Run through the records and show each line that includes the string "Hvalid".
Start of RECORDED DATA
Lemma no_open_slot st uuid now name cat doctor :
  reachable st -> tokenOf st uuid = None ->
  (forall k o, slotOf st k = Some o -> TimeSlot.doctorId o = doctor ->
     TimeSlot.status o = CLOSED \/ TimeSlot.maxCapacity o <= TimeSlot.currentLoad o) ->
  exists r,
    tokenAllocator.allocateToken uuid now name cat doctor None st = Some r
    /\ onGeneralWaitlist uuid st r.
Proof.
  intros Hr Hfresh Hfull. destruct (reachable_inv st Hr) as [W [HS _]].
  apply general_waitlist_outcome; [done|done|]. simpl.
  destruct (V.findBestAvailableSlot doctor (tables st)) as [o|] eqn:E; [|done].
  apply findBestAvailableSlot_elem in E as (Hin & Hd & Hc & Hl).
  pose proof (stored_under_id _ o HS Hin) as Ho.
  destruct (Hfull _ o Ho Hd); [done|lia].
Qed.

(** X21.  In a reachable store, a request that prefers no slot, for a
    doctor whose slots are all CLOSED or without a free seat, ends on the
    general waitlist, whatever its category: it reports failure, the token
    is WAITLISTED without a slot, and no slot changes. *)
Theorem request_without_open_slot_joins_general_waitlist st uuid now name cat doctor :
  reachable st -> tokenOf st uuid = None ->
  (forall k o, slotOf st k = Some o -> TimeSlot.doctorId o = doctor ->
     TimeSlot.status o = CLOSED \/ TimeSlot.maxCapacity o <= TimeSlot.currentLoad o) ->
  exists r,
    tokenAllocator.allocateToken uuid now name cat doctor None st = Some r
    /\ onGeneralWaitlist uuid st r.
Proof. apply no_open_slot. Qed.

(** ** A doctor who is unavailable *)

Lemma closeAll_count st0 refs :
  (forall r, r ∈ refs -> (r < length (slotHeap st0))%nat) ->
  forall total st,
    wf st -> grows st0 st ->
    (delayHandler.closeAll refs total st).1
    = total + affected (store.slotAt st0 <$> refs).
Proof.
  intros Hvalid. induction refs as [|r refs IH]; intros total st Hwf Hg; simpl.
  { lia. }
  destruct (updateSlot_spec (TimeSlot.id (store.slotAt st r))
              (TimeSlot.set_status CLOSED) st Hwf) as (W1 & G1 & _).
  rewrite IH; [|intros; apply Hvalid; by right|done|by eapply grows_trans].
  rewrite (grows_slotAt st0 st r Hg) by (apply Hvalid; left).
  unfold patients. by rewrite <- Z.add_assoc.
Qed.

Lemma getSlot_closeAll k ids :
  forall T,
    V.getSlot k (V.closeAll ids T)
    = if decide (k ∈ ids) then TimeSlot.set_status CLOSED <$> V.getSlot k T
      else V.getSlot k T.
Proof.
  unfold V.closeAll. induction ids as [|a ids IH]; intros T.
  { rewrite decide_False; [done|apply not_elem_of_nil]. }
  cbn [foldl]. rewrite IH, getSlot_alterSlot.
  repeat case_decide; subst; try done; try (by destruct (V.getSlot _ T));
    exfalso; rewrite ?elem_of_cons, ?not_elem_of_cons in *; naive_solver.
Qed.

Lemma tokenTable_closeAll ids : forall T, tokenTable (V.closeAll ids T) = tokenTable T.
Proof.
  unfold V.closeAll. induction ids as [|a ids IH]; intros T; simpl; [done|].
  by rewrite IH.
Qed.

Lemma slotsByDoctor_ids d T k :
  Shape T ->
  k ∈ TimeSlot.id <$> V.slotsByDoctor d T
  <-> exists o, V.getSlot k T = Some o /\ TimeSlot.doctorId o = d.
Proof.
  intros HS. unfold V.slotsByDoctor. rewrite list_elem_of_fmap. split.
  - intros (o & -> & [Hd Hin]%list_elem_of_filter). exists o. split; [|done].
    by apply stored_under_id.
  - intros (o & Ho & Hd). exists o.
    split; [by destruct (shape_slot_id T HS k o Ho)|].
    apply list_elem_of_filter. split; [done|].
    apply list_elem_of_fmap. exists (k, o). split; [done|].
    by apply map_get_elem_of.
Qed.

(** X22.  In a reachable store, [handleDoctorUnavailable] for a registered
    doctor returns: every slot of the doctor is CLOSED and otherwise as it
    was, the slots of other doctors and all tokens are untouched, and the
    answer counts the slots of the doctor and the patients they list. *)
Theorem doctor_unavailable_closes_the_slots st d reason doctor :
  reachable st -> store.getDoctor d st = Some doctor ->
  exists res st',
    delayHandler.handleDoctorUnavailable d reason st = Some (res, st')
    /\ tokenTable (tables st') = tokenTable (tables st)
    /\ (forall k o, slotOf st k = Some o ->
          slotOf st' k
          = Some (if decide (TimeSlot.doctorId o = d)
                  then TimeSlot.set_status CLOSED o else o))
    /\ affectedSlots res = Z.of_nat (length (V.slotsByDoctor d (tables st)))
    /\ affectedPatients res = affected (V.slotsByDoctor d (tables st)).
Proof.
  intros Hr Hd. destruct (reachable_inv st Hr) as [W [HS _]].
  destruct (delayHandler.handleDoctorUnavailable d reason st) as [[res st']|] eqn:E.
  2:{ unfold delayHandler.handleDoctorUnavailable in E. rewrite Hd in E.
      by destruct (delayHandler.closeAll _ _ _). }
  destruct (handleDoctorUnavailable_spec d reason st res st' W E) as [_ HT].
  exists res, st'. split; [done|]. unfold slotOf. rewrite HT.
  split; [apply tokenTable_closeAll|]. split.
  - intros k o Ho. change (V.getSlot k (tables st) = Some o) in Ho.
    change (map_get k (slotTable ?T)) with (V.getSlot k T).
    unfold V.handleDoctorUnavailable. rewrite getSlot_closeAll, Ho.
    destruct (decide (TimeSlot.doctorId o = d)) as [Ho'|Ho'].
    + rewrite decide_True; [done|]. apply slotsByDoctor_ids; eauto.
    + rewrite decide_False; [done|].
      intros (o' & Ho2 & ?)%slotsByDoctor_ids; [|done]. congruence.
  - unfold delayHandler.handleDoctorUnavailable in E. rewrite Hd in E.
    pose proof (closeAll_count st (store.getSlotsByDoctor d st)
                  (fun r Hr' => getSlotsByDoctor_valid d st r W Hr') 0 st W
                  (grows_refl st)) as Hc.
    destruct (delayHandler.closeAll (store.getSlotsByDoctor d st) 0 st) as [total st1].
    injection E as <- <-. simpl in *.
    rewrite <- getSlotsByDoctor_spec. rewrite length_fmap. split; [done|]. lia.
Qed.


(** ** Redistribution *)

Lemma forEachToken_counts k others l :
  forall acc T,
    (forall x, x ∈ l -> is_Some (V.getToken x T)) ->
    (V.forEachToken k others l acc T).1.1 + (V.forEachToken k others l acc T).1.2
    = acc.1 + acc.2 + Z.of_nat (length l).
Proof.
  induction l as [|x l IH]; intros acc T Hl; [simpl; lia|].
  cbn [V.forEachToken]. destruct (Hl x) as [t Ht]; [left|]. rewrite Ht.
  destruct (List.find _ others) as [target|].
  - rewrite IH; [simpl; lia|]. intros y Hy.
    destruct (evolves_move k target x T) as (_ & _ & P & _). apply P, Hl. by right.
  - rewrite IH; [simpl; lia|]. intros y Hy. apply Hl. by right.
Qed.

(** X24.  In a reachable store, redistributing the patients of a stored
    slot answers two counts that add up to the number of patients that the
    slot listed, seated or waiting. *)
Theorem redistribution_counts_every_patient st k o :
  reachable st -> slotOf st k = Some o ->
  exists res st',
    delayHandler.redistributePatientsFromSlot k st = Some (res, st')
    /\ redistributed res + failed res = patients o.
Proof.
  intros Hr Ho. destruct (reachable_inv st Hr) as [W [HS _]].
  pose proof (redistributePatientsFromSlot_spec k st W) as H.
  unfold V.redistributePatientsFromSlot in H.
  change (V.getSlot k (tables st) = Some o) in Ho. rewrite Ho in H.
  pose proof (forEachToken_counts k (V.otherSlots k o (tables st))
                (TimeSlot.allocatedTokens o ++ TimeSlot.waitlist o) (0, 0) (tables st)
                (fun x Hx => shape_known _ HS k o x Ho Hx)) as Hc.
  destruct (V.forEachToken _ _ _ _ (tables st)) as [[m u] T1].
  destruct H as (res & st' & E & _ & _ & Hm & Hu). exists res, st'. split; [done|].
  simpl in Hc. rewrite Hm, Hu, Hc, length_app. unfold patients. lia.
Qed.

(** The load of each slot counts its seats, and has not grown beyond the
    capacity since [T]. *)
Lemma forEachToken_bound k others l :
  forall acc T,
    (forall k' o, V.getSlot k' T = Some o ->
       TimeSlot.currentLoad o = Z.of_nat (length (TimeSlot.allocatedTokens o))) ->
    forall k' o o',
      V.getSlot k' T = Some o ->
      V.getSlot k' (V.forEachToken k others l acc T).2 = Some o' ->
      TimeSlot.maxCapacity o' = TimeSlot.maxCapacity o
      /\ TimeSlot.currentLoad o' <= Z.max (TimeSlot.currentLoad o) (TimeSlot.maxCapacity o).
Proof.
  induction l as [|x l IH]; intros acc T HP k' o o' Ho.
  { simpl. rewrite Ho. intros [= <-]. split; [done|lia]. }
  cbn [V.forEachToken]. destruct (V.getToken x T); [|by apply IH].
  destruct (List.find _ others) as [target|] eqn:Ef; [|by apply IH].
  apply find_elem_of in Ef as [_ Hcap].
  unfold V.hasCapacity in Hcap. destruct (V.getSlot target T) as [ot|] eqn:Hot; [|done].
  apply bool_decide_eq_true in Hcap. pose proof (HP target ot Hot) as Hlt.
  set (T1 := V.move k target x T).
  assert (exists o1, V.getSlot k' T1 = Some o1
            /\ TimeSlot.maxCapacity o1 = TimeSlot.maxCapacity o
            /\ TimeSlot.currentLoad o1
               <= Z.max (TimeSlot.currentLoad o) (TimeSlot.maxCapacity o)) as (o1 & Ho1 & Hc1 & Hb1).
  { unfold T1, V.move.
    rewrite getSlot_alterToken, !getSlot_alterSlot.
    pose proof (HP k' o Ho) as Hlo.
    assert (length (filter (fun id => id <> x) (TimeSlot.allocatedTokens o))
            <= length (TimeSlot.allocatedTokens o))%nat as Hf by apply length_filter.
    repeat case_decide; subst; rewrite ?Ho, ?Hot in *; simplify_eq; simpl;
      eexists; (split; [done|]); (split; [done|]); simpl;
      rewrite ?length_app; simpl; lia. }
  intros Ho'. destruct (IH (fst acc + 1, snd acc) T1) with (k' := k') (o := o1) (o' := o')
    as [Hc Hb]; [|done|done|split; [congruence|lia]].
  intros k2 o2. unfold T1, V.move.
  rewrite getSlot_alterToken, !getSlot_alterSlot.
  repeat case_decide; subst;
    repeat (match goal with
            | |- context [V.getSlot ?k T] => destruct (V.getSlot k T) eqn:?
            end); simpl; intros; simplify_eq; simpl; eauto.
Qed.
End of RECORDED DATA
▶ [ANSWER TO THIS EXERCISE]:
  intros Hvalid. induction refs as [|r refs IH]; intros total st Hwf Hg; simpl.
  rewrite IH; [|intros; apply Hvalid; by right|done|by eapply grows_trans].
  rewrite (grows_slotAt st0 st r Hg) by (apply Hvalid; left).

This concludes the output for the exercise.